Bosworth Wins $7 Million In Suit
Brian Bosworth scored one of the biggest victories of his life today in federal court as a jury ruled in his favor in his $5.1 million disability-insurance case against Lloyd's of London.
The Seattle jury of seven women and five men in the court of District Judge William L. Dwyer had deliberated about 10 hours after receiving the case last Friday and breaking for the weekend.
Interest is expected to push the award to near $7 million, according to lawyers for Bosworth, a former linebacker for the Seattle Seahawks, and the NFL team.
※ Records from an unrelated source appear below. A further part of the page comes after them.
(** The loop of the batch stops at the first reference it has to evaluate
    when [eval_param] raises without printing. *)
Lemma eval_references_raises path_ content params all_params true_params e σ :
  (∀ param, eval_param' path_ content param = ([], Raise e)) →
  Exists (λ param, param ∉ params) all_params →
  eval_references' path_ content params all_params true_params σ
  = (Raise e, σ).
Proof.
  intros Heval. induction 1 as [param all_params Hparam|param all_params _ IH];
    cbn [eval_references]; unfold contains.
  - rewrite bool_decide_eq_false_2 by done. cbn [negb].
    apply bind_Raise. rewrite Heval. apply static_silent.
  - case_bool_decide; cbn [negb]; [done|].
    apply bind_Raise. rewrite Heval. apply static_silent.
Qed.

(** C10: an exception of [exec] that none of the three clauses catches
    leaves [eval_param] as it is, before anything is printed or read, and
    with it [params_extract_eval] as soon as one reference has to be
    evaluated; the three clauses catch exactly the instances of
    [ModuleNotFoundError], [NameError] and [IndentationError], so a
    [TypeError] or a [ZeroDivisionError] is not caught. *)
Theorem eval_param_propagates path_ content name ns e :
  module_name path_ = Some name →
  exec content (module_from_spec name) = (ns, Some e) →
  (recoverable e = true ↔
     issubclass (class_of e) ModuleNotFoundError = true
     ∨ issubclass (class_of e) NameError = true
     ∨ issubclass (class_of e) IndentationError = true) ∧
  (recoverable e = true →
     ∀ param,
       eval_param' path_ content param
       = resolve' ns param [incomplete e name]) ∧
  (recoverable e = false →
     (∀ param, eval_param' path_ content param = ([], Raise e)) ∧
     (∀ trigger (already_escaped ignore_import : bool) σ text σ1
        params all_params,
        read_file b64decode_decode path_ σ = (Return text, σ1) →
        let trigger' :=
          if negb already_escaped
          then (Re.escape trigger.1, Re.escape trigger.2)
          else trigger in
        Re.findall (quoted_pattern trigger') text = Some params →
        Re.findall (any_pattern trigger') text = Some all_params →
        (if ignore_import then strip_imports text else Some text)
        = Some content →
        Exists (λ param, param ∉ params) all_params →
        params_extract_eval' trigger path_ already_escaped ignore_import σ
        = (Raise e, σ1))) ∧
  (class_of e = TypeError ∨ class_of e = ZeroDivisionError →
     recoverable e = false).
Proof.
  intros Hname Hexec.
  assert (∀ param,
    eval_param' path_ content param
    = if recoverable e then resolve' ns param [incomplete e name]
      else ([], Raise e)) as Hafter.
  { intros param.
    by rewrite (eval_param_after_exec _ _ param _ _ _ Hname Hexec). }
  split_and!.
  - unfold recoverable, caught_by. rewrite !orb_true_iff. tauto.
  - intros Hr param. by rewrite Hafter, Hr.
  - intros Hr. rewrite Hr in Hafter. split; [done|].
    intros trigger already_escaped ignore_import σ text σ1 params all_params
      Hread trigger' Hparams Hall Hcontent Hex.
    unfold params_extract_eval. fold trigger'.
    rewrite (bind_Return _ _ _ _ _ Hread), Hparams, Hall.
    unfold re at 1 2. unfold mbind at 1 2, M_bind, mret, M_ret.
    destruct ignore_import.
    + rewrite Hcontent. unfold re, mbind at 1, M_bind, mret, M_ret.
      apply bind_Raise. by apply eval_references_raises.
    + injection Hcontent as <-. unfold mbind at 1, M_bind, mret, M_ret.
      apply bind_Raise. by apply eval_references_raises.
  - unfold recoverable, caught_by. by intros [-> | ->].
Qed.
The jury also ruled that the Seahawks are due $218,750 from the insurance company on a policy the team purchased to pay Bosworth's 1989 salary after he was placed on injured reserve.
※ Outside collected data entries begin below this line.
(** * Covalent UI: the lattice routes

    A shallow embedding of [covalent_ui/api/v1/routes/end_points/lattice_route.py]:
    the two request handlers [get_lattice_details] and [get_lattice_files],
    the session scope they run in, and the file reads they perform.

    Handlers are written in a small monad that threads the list of
    observable events (session enter and exit, file reads) and stops at
    the first raised exception, as Python does. *)

From stdpp Require Import base strings gmap list pretty.
From Stdlib Require Import ZArith.

Local Open Scope Z_scope.
Local Open Scope string_scope.
Local Open Scope list_scope.

(** ** Python values *)

(** The values a handler puts in a response field: the atoms that occur
    in the routes, and any other unpickled object, which is kept opaque
    and carries the text its [__str__] produces. *)
Inductive pyval : Type :=
| PyNone
| PyBool (b : bool)
| PyInt (z : Z)
| PyStr (s : string)
| PyObject (cls : string) (rendering : string).

(** The builtin [str(x)]. *)
Definition py_str (v : pyval) : string :=
  match v with
  | PyNone => "None"
  | PyBool true => "True"
  | PyBool false => "False"
  | PyInt z => pretty z
  | PyStr s => s
  | PyObject _ rendering => rendering
  end.

(** [uuid.UUID], kept as the canonical text an f-string interpolates. *)
Definition UUID : Type := string.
Bosworth rested his head in his hands as the verdict was read and later hugged his common-law wife, Katherine Nicastro, for 25 seconds when court was adjourned.
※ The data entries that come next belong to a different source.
(** * ThreadingLib: a shallow embedding of the job scheduling core

    The development follows the C++ sources of the library:
    - [AbstractJob]            src/abstractjob.h, src/abstractjob.cpp
    - [Thread]                 src/thread.h, src/thread.cpp
    - [JobManager]             src/jobmanager.h, src/jobmanager.cpp
    - [AbstractSessionManager] src/abstractsessionmanager.h, .cpp

    Conventions.
    - A C++ [int] is a [Z].  The counters of the library move by one per
      job and are bounded by the number of jobs.  The products and sums of
      the progress computations are reduced to 32 bits ([int_mul],
      [int_add]); a division by zero is undefined and makes the embedded
      operation fail ([int_div]).
    - A [QSharedPointer<AbstractJob>] is an index into a store of job
      objects (the heap).  Two shared pointers to the same job are the same
      index, so a job seen through the job table and through a dependency
      list is one object.  The store only grows: releasing an object is
      not observable.
    - A [QVector] / [QQueue] is a list; [operator[]] out of range and
      [dequeue] on an empty queue are undefined in Qt and make the
      embedded operation fail ([None]).
    - Virtual member functions are fields of the object (a method table).
    - Every operation of the manager runs under the manager's mutex or in
      the manager's thread; the embedding takes each of them as one atomic
      step on the state, and a run of the system is an interleaving of
      such steps with the execution of job bodies. *)

From stdpp Require Import base numbers list strings.

#[local] Open Scope Z_scope.

(** A shared pointer to a job: the position of the object in the heap. *)
Abbreviation JobPtr := nat.

(** The thread a [QObject] lives in: the thread that created it, or one of
    the worker threads of a manager. *)
Inductive ThreadRef : Type :=
| CreatorThread
| WorkerThread (tid : nat).

(** [QVector::count()] as an [int]. *)
Definition count {A : Type} (v : list A) : Z := Z.of_nat (length v).

(** [QVector::operator[]] / [QVector::at] with an [int] index. *)
Definition at_ {A : Type} (v : list A) (i : Z) : option A :=
  if bool_decide (0 <= i) then v !! Z.to_nat i else None.

(** [qMin] and [qMax] on [int]. *)
Definition qMin (a b : Z) : Z := if bool_decide (a < b) then a else b.
Definition qMax (a b : Z) : Z := if bool_decide (a < b) then b else a.

(** Arithmetic on [int], 32 bits in two's complement: a product or a sum
    that leaves the range wraps around; [/] truncates towards zero and is
    undefined for a zero divisor and for [INT_MIN / -1]. *)
Definition INT_MIN : Z := -2147483648.
Definition INT_MAX : Z := 2147483647.

Definition wrap (z : Z) : Z :=
  (z + 2147483648) mod 4294967296 - 2147483648.

Definition int_mul (a b : Z) : Z := wrap (a * b).
Definition int_add (a b : Z) : Z := wrap (a + b).

Definition int_div (a b : Z) : option Z :=
  if bool_decide (b = 0) then None
  else if bool_decide (a = INT_MIN) && bool_decide (b = -1) then None
  else Some (Z.quot a b).

(** ** AbstractJob *)

Module AbstractJob.

(** The three signals of a job. *)
Inductive Signal : Type :=
| signalFinished
| signalStopped
| signalError.

(** The data members of [AbstractJob]; [thread] is the thread affinity of
    the underlying [QObject]. *)
Record Data : Type := mkData {
  m_qsName : string;
  m_bStop : bool;
  m_bFinished : bool;
  m_vspDependency : list JobPtr;
  m_iError : Z;
  m_pThread : ThreadRef;
  m_bSpawned : bool;
  thread : ThreadRef
}.

Definition set_bStop (b : bool) (d : Data) : Data :=
  mkData (m_qsName d) b (m_bFinished d) (m_vspDependency d) (m_iError d)
         (m_pThread d) (m_bSpawned d) (thread d).

Definition set_bFinished (b : bool) (d : Data) : Data :=
  mkData (m_qsName d) (m_bStop d) b (m_vspDependency d) (m_iError d)
         (m_pThread d) (m_bSpawned d) (thread d).

Definition set_vspDependency (l : list JobPtr) (d : Data) : Data :=
  mkData (m_qsName d) (m_bStop d) (m_bFinished d) l (m_iError d)
         (m_pThread d) (m_bSpawned d) (thread d).

Definition set_iError (e : Z) (d : Data) : Data :=
  mkData (m_qsName d) (m_bStop d) (m_bFinished d) (m_vspDependency d) e
         (m_pThread d) (m_bSpawned d) (thread d).

Definition set_bSpawned (b : bool) (d : Data) : Data :=
  mkData (m_qsName d) (m_bStop d) (m_bFinished d) (m_vspDependency d)
         (m_iError d) (m_pThread d) b (thread d).

(** [QObject::moveToThread]. *)
Definition moveToThread (t : ThreadRef) (d : Data) : Data :=
  mkData (m_qsName d) (m_bStop d) (m_bFinished d) (m_vspDependency d)
         (m_iError d) (m_pThread d) (m_bSpawned d) t.

(** [AbstractJob::AbstractJob(QString qsName)]. *)
Definition init (qsName : string) : Data :=
  mkData qsName false false [] 0 CreatorThread false CreatorThread.

(** The inline observers of abstractjob.h. *)
Definition isStopped (d : Data) : bool := m_bStop d.
Definition isError (d : Data) : bool := negb (bool_decide (m_iError d = 0)).
Definition errorCode (d : Data) : Z := m_iError d.
Definition isSpawned (d : Data) : bool := m_bSpawned d.
Definition isFinished (d : Data) : bool := m_bFinished d.
Definition dependencyCount (d : Data) : Z := count (m_vspDependency d).
Definition setSpawned (d : Data) : Data := set_bSpawned true d.

(** The loop of [AbstractJob::canStart]:
    [while (count > 0 && first()->isFinished()) removeFirst();]
    [finished p] is [p->isFinished()] read through the shared pointer. *)
Fixpoint canStart_loop (finished : JobPtr -> bool) (deps : list JobPtr)
  : list JobPtr :=
  match deps with
  | [] => []
  | first :: rest =>
      if finished first then canStart_loop finished rest else deps
  end.

(** [AbstractJob::canStart]; the dependency vector is [mutable], so the
    const member function returns the job with the pruned vector. *)
Definition canStart (finished : JobPtr -> bool) (d : Data) : bool * Data :=
  let deps := canStart_loop finished (m_vspDependency d) in
  (bool_decide (count deps = 0), set_vspDependency deps d).

(** [AbstractJob::addDependency]; [None] is the null shared pointer. *)
Definition addDependency (spJob : option JobPtr) (d : Data) : Data :=
  match spJob with
  | Some p => set_vspDependency (m_vspDependency d ++ [p]) d
  | None => d
  end.

(** [AbstractJob::cleanup]. *)
Definition cleanup (d : Data) : Data :=
  if bool_decide (m_iError d = 0) && negb (m_bStop d)
  then set_bFinished true d
  else d.

(** [AbstractJob::stop]. *)
Definition stop (d : Data) : Data := set_bStop true d.

(** [AbstractJob::release]. *)
Definition release (d : Data) : Data := moveToThread (m_pThread d) d.

(** [AbstractJob::reportError]. *)
Definition reportError (iErr : Z) (d : Data) : Data := set_iError iErr d.

(** A job object: the data of the base class and the virtual member
    functions a derived class supplies.
    - [process] is the pure virtual body; it works on the members of the
      job (it may call [reportError], read and write the protected flags).
      A [stop()] that reaches the job while the body runs shows as a body
      that returns with [m_bStop] set.
    - [v_canStart] and [v_cleanup] are [canStart] and [cleanup] above
      unless the derived class overrides them.
    - [spawned] lists the jobs that successive calls of
      [nextSpawnedJob()] create; after the last one the call returns 0.
      The base class has the empty list. *)
#[warnings="-register-all"] Inductive t : Type := mk {
  data : Data;
  process : Data -> Data;
  v_canStart : (JobPtr -> bool) -> Data -> bool * Data;
  v_cleanup : Data -> Data;
  spawned : list t
}.

Definition with_data (d : Data) (j : t) : t :=
  mk d (process j) (v_canStart j) (v_cleanup j) (spawned j).

Definition with_spawned (l : list t) (j : t) : t :=
  mk (data j) (process j) (v_canStart j) (v_cleanup j) l.

(** A job of a class that overrides [process] only. *)
Definition plain (qsName : string) (body : Data -> Data) : t :=
  mk (init qsName) body canStart cleanup [].

(** [nextSpawnedJob()]: the next job to spawn, or 0. *)
Definition nextSpawnedJob (j : t) : option t * t :=
  match spawned j with
  | [] => (None, j)
  | pJob :: rest => (Some pJob, with_spawned rest j)
  end.

(** [AbstractJob::exec]: returns the job after the run and the signals it
    emitted, in order. *)
Definition exec (j : t) : t * list Signal :=
  let d0 := set_iError 0 (set_bStop false (data j)) in
  let d1 := process j d0 in
  let d2 := release d1 in
  (with_data d2 j,
   if negb (bool_decide (m_iError d2 = 0)) then [signalError]
   else if m_bStop d2 then [signalStopped]
   else [signalFinished]).

(** The default [progress()] of abstractjob.h. *)
Definition progress (d : Data) : Z :=
  if negb (m_bFinished d) then 0 else 100.

End AbstractJob.

(** ** Thread *)

Module Thread.

(** The members of [Thread]; [running] is the state of the underlying
    [QThread] ([QThread::isRunning]).  [m_spJob] is [None] for the null
    shared pointer. *)
Record t : Type := mk {
  m_iJobIndex : Z;
  m_spJob : option JobPtr;
  running : bool
}.

(** [Thread::Thread()]. *)
Definition init : t := mk (-1) None false.

Definition jobIndex (thr : t) : Z := m_iJobIndex thr.
Definition isRunning (thr : t) : bool := running thr.

(** The effect of [Thread::start(iJobIndex, spJob)] on the thread object:
    the members are set and, for a non-null job, [QThread::start()] is
    called. *)
Definition start (iJobIndex : Z) (spJob : option JobPtr) (thr : t) : t :=
  mk iJobIndex spJob
     (match spJob with Some _ => true | None => running thr end).

(** The thread leaves its event loop: the job's signal is connected to
    [quit()]. *)
Definition quit (thr : t) : t := mk (m_iJobIndex thr) (m_spJob thr) false.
Bosworth told reporters he felt an "overwhelming sensation of emotion" as the verdict was read.
He said it was "very poetic" that one of the last aspects of his brief NFL career "end here in Seattle and end in a positive manner."
Bosworth said the principle of the case was more important to him than the money. "It wasn't a monetary thing at all," he said.
He said the trial was emotional because it forced him to face the fact his football-playing days are finished.
"The last 2 1/2 years, I've lived in denial of my injury. . . ." he said. "We can now put this part of my life to rest."
Lawyers for Lloyd's had argued during the 10-day trial that the policies were "accident-only" policies and that Bosworth's career ended because of degenerative arthritis, which they classified as a disease.
Tom Merrick, attorney for Lloyd's, said the verdict might be appealed.
Bosworth's final NFL game was against the Phoenix Cardinals in Week 2 of the 1989 season. He left the game with a right shoulder injury suffered while tackling Ron Wolfley. He re-entered the game in pain and had to leave after tackling Stump Mitchell on what was the final play of both their careers. Bosworth and the Seahawks argued that it was the right-shoulder injury suffered in the game that forced his retirement.
The Seahawks acquired Bosworth in the 1987 supplemental draft lottery in what was hailed then as a stroke of gigantic luck. Bosworth wore business suits throughout the trial and looked like a lawyer with close-cropped hair. He testified that "the Boz" was a character and an act and told the jury his book, "The Boz: Confessions of a Modern Anti-Hero" was "a comic book from cover to cover."